After checking the listing below, say how many of its lines contain the string "first". Only the number is needed.
┏━━
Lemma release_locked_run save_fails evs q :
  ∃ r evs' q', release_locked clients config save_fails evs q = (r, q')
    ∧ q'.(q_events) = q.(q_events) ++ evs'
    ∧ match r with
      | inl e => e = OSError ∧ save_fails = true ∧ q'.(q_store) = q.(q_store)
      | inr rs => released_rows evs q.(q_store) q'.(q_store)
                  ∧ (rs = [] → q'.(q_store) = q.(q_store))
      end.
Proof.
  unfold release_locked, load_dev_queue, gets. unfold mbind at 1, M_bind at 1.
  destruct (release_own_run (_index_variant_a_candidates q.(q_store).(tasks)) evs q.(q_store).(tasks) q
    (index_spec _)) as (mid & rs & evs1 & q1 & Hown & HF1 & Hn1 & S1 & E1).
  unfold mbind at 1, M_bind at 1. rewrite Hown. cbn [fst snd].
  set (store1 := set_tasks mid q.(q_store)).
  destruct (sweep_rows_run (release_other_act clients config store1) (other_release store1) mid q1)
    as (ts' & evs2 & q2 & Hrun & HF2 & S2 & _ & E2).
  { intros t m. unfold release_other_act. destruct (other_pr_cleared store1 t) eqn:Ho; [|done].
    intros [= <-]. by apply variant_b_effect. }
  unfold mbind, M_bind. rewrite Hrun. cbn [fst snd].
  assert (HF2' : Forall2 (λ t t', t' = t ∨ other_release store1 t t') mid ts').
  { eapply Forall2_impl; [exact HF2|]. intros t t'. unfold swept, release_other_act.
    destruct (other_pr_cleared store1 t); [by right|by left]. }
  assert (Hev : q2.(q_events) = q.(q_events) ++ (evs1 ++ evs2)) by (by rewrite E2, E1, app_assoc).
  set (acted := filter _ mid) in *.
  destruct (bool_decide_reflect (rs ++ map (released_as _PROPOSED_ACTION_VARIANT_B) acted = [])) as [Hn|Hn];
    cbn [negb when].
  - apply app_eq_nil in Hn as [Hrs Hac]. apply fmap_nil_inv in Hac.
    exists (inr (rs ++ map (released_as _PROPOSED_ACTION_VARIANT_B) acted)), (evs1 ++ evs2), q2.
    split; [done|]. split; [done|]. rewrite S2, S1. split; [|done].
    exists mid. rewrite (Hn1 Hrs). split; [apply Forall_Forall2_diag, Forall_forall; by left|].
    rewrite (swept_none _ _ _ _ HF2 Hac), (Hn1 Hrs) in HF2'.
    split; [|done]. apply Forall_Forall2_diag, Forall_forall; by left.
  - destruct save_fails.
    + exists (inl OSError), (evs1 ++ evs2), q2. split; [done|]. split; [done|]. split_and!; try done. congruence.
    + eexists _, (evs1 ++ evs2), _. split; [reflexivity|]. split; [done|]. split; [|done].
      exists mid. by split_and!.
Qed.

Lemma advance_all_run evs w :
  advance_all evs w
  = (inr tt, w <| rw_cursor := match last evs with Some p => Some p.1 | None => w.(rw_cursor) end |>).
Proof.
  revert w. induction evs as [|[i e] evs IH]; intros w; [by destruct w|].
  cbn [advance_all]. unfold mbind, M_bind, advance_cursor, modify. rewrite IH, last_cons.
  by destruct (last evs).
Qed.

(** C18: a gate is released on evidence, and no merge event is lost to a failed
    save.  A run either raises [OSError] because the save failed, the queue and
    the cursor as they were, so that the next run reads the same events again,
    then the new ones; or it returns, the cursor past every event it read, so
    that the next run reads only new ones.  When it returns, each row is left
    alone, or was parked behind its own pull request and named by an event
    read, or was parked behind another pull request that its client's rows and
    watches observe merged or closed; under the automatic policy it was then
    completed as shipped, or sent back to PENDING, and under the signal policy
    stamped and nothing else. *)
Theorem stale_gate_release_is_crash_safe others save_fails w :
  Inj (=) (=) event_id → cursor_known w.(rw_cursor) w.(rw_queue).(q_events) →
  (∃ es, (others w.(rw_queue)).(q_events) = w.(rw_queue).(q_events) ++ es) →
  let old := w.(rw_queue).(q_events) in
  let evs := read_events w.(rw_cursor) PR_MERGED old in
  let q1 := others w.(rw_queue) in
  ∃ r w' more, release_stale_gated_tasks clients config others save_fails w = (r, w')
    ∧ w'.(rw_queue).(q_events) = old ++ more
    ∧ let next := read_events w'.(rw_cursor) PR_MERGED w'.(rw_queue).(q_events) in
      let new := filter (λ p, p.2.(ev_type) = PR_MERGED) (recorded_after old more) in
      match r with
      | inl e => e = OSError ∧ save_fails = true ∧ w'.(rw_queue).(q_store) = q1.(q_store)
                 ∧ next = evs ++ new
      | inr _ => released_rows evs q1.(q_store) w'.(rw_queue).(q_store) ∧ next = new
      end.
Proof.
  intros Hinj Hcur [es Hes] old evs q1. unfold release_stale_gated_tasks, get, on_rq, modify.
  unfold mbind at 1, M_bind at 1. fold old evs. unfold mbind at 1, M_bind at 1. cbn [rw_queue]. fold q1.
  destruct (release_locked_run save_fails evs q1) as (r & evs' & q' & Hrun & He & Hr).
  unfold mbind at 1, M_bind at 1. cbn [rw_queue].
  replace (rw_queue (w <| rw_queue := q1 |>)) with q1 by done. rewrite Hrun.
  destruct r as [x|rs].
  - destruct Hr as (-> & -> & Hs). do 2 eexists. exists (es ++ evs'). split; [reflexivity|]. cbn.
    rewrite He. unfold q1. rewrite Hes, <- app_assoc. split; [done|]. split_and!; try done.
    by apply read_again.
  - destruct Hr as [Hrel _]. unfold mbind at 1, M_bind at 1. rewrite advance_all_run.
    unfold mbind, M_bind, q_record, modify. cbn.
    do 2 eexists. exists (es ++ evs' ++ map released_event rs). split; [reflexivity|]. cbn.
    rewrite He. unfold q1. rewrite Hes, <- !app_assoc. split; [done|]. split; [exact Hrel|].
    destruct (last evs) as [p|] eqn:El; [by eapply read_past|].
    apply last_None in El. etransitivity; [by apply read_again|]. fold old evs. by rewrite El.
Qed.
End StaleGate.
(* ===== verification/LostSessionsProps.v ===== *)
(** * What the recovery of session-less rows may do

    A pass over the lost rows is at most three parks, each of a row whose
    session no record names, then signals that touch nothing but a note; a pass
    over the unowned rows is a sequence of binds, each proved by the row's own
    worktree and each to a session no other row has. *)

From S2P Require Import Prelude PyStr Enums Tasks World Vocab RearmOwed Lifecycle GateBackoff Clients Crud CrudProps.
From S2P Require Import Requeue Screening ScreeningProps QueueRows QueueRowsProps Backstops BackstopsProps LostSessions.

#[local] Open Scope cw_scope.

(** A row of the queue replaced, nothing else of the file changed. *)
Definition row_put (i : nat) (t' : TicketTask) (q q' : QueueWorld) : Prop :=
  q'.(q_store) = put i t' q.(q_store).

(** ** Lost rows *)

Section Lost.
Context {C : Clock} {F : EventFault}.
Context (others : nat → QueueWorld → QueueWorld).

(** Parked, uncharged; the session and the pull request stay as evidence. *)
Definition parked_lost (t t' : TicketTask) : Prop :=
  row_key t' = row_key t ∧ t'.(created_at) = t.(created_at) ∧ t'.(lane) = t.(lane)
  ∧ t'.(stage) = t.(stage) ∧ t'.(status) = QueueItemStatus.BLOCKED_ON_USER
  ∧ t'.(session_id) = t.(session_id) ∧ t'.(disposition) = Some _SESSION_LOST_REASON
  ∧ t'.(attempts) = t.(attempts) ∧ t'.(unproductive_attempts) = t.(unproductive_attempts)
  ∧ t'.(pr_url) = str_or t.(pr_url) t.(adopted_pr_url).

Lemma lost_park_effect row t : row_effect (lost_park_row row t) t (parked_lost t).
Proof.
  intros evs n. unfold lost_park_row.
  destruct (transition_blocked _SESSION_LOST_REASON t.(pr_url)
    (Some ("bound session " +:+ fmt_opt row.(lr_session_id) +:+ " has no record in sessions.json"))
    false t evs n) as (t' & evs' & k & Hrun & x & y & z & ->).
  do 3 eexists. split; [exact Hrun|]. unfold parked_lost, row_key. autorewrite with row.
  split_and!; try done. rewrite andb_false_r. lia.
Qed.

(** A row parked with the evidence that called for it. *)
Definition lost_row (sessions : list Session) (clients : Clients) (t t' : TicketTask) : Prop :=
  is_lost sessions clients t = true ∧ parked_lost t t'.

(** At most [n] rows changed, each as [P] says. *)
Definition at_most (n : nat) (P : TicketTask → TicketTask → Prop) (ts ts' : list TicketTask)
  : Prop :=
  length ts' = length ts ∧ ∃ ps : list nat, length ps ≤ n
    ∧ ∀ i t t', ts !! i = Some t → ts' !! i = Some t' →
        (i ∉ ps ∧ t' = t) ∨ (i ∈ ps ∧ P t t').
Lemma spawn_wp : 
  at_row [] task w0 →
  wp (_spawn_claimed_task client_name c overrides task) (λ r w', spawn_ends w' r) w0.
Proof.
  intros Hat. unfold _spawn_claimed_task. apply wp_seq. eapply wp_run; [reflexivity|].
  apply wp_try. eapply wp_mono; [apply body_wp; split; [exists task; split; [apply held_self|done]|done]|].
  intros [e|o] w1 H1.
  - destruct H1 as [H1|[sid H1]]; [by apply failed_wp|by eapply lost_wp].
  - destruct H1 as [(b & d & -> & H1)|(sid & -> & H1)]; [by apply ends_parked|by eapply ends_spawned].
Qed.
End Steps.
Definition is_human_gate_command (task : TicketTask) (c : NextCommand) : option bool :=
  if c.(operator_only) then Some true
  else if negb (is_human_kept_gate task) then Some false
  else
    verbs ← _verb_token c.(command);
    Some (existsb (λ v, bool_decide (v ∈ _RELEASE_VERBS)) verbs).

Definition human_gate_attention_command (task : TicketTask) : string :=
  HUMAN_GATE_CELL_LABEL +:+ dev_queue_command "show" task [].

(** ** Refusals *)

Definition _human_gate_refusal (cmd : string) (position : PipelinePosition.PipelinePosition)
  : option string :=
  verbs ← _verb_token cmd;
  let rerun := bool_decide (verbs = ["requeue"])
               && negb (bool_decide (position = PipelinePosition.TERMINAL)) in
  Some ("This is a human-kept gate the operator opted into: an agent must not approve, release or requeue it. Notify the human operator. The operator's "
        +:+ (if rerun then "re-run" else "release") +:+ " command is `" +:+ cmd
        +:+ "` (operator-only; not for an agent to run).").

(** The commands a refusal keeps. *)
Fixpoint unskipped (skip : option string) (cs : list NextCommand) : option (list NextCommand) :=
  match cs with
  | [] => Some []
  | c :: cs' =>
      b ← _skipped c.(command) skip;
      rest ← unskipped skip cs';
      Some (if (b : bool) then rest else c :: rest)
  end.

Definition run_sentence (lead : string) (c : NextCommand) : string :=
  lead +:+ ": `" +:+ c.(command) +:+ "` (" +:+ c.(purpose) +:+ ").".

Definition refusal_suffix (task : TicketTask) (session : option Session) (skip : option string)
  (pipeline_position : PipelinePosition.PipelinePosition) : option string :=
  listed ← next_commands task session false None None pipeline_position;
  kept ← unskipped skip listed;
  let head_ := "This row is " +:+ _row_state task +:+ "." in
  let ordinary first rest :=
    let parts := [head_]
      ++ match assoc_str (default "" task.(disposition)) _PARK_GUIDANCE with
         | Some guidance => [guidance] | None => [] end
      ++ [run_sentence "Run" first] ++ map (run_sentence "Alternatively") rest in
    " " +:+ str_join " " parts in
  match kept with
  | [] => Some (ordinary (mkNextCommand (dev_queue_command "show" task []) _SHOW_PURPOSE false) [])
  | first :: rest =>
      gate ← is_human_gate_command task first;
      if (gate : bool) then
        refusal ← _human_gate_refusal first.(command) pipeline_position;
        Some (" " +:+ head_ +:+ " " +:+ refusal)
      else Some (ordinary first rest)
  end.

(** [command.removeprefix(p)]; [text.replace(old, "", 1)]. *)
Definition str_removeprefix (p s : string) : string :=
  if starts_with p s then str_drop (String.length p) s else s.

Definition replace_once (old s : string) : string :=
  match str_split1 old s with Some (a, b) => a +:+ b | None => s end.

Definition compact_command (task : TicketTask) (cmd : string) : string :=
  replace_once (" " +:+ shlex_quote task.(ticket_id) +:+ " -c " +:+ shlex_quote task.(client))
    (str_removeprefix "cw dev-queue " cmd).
┗━━
┏━━
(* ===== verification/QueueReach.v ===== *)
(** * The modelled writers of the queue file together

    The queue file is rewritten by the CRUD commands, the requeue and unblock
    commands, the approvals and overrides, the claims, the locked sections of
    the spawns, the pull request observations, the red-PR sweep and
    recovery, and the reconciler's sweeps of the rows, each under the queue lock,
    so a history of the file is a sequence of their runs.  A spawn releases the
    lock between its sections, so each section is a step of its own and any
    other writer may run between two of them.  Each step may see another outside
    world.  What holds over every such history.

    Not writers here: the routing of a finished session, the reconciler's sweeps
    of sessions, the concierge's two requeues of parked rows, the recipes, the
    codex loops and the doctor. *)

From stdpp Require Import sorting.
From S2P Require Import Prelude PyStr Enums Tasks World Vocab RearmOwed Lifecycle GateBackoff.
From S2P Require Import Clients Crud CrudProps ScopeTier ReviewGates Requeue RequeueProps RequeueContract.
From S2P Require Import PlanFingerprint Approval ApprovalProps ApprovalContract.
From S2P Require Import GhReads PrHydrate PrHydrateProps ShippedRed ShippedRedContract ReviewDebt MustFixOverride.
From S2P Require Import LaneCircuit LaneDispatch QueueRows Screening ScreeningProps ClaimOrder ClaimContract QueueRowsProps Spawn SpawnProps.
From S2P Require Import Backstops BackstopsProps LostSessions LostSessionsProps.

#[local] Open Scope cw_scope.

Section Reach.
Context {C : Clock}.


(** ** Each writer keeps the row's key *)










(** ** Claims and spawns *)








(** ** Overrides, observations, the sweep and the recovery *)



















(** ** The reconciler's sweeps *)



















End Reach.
┗━━
┏━━
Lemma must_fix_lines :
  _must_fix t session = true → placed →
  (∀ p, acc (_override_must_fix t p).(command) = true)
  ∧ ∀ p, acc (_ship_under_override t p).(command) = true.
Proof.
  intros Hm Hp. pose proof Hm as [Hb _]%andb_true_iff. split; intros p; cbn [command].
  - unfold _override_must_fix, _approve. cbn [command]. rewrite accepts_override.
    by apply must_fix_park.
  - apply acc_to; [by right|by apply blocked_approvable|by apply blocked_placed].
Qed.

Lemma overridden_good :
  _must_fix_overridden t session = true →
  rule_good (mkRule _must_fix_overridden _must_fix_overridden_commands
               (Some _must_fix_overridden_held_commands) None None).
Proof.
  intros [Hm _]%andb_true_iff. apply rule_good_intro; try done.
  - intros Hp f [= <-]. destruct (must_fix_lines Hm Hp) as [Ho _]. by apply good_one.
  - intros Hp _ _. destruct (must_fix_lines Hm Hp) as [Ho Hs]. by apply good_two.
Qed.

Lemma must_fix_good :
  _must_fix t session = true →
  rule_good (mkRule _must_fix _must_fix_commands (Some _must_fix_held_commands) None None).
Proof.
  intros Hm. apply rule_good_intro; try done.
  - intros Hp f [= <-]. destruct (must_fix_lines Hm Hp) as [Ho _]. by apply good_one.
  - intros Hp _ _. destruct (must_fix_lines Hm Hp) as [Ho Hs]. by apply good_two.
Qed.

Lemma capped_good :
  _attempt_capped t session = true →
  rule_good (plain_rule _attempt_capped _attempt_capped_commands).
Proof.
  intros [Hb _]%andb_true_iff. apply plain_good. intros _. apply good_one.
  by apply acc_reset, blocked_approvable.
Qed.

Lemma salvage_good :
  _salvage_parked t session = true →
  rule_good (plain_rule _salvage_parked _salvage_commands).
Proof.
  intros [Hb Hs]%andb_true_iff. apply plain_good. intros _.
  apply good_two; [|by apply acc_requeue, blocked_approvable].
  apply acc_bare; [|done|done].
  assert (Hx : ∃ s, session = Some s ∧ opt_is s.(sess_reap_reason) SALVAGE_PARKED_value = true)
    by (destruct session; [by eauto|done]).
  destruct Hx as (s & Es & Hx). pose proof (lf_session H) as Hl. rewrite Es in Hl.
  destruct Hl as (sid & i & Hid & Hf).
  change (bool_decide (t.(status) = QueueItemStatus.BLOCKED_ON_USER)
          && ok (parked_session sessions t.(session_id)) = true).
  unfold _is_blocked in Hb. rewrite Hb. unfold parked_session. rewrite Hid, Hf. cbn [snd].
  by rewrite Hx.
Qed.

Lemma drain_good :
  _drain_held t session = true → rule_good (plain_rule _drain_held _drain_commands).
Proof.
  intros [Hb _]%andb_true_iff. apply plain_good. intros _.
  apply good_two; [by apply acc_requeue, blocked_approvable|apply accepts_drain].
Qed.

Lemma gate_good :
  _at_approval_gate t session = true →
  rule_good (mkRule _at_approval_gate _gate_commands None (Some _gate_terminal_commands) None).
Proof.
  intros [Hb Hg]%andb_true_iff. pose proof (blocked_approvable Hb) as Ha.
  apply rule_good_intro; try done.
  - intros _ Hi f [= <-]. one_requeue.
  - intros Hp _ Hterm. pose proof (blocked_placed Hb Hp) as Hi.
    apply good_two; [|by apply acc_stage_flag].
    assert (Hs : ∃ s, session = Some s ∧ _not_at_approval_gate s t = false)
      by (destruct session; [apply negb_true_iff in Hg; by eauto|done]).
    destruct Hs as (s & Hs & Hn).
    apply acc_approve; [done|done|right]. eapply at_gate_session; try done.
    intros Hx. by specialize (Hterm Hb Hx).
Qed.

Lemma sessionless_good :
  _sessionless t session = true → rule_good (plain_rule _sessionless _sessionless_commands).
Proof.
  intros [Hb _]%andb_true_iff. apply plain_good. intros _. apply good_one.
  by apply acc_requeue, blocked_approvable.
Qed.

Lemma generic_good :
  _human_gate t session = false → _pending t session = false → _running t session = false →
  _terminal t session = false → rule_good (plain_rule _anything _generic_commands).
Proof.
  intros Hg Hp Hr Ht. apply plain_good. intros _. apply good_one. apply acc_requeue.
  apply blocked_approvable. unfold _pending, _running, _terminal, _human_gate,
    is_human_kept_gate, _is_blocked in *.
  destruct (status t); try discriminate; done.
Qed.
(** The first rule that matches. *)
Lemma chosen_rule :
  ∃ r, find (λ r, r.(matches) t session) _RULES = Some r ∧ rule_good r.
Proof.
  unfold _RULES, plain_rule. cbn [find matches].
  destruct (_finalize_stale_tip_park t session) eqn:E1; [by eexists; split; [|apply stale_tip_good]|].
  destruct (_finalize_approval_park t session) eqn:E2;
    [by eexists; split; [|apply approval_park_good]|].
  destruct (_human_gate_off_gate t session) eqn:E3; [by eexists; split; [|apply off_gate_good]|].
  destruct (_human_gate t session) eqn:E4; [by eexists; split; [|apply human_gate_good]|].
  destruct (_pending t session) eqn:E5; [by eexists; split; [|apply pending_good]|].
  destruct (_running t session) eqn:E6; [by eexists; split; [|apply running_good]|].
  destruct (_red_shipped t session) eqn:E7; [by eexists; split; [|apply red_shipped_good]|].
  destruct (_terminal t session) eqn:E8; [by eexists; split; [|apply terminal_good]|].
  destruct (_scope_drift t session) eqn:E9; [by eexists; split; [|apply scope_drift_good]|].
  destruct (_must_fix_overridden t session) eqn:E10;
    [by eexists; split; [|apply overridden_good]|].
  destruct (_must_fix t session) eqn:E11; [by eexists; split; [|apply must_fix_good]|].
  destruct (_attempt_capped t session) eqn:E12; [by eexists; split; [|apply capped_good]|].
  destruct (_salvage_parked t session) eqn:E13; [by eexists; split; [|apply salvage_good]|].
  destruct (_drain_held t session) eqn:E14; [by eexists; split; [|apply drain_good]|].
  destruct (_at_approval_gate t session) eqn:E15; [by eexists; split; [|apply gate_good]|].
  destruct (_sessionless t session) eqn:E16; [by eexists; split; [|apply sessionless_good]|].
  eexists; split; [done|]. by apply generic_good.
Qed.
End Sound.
┗━━
• Task answer: 7